• _Prompt_
Could you count the lines below that include the word "Definition" and give only the number?

• _Listed records_
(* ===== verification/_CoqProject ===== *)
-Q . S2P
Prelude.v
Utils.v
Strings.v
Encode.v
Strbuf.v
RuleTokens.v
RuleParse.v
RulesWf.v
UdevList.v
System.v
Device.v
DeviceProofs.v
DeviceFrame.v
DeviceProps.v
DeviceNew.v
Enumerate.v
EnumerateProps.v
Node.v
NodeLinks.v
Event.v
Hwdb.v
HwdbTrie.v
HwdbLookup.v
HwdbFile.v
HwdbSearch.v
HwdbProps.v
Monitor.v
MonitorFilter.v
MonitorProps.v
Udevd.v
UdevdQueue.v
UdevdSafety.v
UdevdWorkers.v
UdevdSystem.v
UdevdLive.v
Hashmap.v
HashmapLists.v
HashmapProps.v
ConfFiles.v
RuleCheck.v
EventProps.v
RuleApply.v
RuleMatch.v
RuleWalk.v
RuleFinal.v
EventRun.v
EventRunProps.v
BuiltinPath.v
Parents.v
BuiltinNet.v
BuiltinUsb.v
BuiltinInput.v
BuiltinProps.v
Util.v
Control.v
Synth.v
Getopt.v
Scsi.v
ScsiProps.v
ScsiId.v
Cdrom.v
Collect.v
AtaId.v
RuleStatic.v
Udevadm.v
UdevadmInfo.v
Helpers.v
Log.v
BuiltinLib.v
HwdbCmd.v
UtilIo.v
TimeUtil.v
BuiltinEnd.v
...
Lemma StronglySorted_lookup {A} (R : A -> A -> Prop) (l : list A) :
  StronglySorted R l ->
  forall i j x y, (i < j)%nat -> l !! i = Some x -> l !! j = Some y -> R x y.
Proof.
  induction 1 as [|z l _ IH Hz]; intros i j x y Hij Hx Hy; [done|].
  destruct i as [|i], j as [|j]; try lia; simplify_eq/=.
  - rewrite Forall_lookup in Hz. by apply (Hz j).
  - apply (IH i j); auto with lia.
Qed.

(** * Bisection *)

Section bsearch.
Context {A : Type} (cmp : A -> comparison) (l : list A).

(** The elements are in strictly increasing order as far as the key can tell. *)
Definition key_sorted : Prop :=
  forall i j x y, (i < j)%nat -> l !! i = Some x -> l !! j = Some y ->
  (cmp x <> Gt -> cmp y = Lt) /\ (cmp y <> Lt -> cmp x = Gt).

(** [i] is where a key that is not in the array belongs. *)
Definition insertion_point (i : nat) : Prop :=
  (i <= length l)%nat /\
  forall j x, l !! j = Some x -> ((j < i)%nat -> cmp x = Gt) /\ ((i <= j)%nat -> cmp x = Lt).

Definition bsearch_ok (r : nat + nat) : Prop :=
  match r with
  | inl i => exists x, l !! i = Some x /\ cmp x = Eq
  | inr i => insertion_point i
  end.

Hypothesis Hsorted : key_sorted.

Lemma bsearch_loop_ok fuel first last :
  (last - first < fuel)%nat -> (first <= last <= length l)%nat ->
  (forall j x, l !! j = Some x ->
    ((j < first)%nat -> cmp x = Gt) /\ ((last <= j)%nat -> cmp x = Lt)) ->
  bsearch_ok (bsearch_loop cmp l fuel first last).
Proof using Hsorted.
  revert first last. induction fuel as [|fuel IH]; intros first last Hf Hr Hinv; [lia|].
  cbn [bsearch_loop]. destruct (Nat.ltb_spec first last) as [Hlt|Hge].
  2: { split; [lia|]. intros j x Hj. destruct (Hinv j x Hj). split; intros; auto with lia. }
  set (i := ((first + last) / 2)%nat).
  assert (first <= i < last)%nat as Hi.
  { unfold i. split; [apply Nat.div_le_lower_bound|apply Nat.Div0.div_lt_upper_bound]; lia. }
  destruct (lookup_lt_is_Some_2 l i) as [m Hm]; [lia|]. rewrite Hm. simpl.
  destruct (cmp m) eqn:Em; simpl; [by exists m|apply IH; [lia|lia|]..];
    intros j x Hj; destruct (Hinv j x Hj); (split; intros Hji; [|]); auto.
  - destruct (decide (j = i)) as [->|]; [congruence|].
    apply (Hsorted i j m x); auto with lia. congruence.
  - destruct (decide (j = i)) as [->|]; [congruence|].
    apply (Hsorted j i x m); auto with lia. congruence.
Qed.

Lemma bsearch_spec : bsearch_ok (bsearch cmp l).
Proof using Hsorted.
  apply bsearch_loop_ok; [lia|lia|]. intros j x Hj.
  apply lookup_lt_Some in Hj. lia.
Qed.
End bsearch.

• _Exercise result_
3